Under this line are the records; write out word for word the part that begins at the line containing "exists k', ds_kcp" and ends at the line containing "eapply wp_mono; [eapply (IH", and no more.

--- Stored data ---
■ ■ ■ ■

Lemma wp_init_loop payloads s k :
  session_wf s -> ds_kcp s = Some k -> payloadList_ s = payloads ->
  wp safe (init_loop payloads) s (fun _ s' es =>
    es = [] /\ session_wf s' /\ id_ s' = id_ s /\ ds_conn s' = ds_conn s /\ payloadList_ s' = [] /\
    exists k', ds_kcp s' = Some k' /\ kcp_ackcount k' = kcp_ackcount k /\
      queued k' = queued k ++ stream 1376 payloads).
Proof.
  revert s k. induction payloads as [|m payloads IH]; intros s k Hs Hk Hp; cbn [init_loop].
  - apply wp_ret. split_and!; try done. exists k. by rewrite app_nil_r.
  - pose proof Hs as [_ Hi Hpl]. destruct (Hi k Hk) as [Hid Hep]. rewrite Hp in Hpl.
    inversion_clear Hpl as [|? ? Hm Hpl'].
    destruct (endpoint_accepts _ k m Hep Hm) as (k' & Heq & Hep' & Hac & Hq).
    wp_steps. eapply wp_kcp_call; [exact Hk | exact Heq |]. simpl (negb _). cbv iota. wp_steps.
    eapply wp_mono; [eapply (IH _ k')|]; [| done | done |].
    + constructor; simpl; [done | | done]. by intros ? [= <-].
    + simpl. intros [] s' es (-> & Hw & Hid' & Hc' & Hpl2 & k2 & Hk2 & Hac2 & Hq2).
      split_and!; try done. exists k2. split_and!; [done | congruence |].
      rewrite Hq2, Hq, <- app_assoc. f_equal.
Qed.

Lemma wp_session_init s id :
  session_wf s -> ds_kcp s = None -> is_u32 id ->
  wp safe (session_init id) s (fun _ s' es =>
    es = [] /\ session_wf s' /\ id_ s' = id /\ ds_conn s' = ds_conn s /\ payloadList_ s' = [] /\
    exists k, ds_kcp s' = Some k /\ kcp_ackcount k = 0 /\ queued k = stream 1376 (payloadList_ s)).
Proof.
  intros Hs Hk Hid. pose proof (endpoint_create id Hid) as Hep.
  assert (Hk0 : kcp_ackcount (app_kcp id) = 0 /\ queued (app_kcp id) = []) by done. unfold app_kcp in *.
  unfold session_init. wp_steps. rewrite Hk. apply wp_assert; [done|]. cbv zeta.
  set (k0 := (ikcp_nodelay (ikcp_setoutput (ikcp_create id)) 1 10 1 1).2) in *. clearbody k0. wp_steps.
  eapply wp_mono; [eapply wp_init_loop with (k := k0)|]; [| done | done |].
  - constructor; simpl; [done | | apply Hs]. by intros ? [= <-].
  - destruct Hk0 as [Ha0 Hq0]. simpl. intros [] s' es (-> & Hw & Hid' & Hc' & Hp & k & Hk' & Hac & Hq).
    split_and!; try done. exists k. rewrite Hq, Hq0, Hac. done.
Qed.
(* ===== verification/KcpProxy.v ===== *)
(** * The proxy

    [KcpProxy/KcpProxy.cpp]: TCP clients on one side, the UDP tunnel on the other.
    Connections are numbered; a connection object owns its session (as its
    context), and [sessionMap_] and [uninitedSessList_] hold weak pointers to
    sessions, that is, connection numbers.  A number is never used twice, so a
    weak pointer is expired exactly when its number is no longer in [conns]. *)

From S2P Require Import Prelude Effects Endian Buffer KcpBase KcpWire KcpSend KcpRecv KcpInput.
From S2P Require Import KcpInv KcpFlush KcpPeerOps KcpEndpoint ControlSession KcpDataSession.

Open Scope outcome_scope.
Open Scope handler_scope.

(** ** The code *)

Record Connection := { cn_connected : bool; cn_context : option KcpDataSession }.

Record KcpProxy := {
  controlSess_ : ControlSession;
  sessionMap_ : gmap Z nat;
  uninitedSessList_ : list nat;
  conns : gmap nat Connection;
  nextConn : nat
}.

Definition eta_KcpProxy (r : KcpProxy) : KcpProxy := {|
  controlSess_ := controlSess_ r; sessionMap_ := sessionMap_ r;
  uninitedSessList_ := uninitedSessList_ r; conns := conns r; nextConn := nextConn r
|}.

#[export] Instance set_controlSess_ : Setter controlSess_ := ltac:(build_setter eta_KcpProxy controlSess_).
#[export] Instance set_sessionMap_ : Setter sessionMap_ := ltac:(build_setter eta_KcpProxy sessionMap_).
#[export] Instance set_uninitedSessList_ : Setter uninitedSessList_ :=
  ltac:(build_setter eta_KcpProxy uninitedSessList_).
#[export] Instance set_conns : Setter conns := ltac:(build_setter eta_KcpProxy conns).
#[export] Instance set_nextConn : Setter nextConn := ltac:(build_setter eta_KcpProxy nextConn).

■ ■ ■ ■

--- SOLUTION TO THE PROBLEM ---
    exists k', ds_kcp s' = Some k' /\ kcp_ackcount k' = kcp_ackcount k /\
      queued k' = queued k ++ stream 1376 payloads).
Proof.
  revert s k. induction payloads as [|m payloads IH]; intros s k Hs Hk Hp; cbn [init_loop].
  - apply wp_ret. split_and!; try done. exists k. by rewrite app_nil_r.
  - pose proof Hs as [_ Hi Hpl]. destruct (Hi k Hk) as [Hid Hep]. rewrite Hp in Hpl.
    inversion_clear Hpl as [|? ? Hm Hpl'].
    destruct (endpoint_accepts _ k m Hep Hm) as (k' & Heq & Hep' & Hac & Hq).
    wp_steps. eapply wp_kcp_call; [exact Hk | exact Heq |]. simpl (negb _). cbv iota. wp_steps.
    eapply wp_mono; [eapply (IH _ k')|]; [| done | done |].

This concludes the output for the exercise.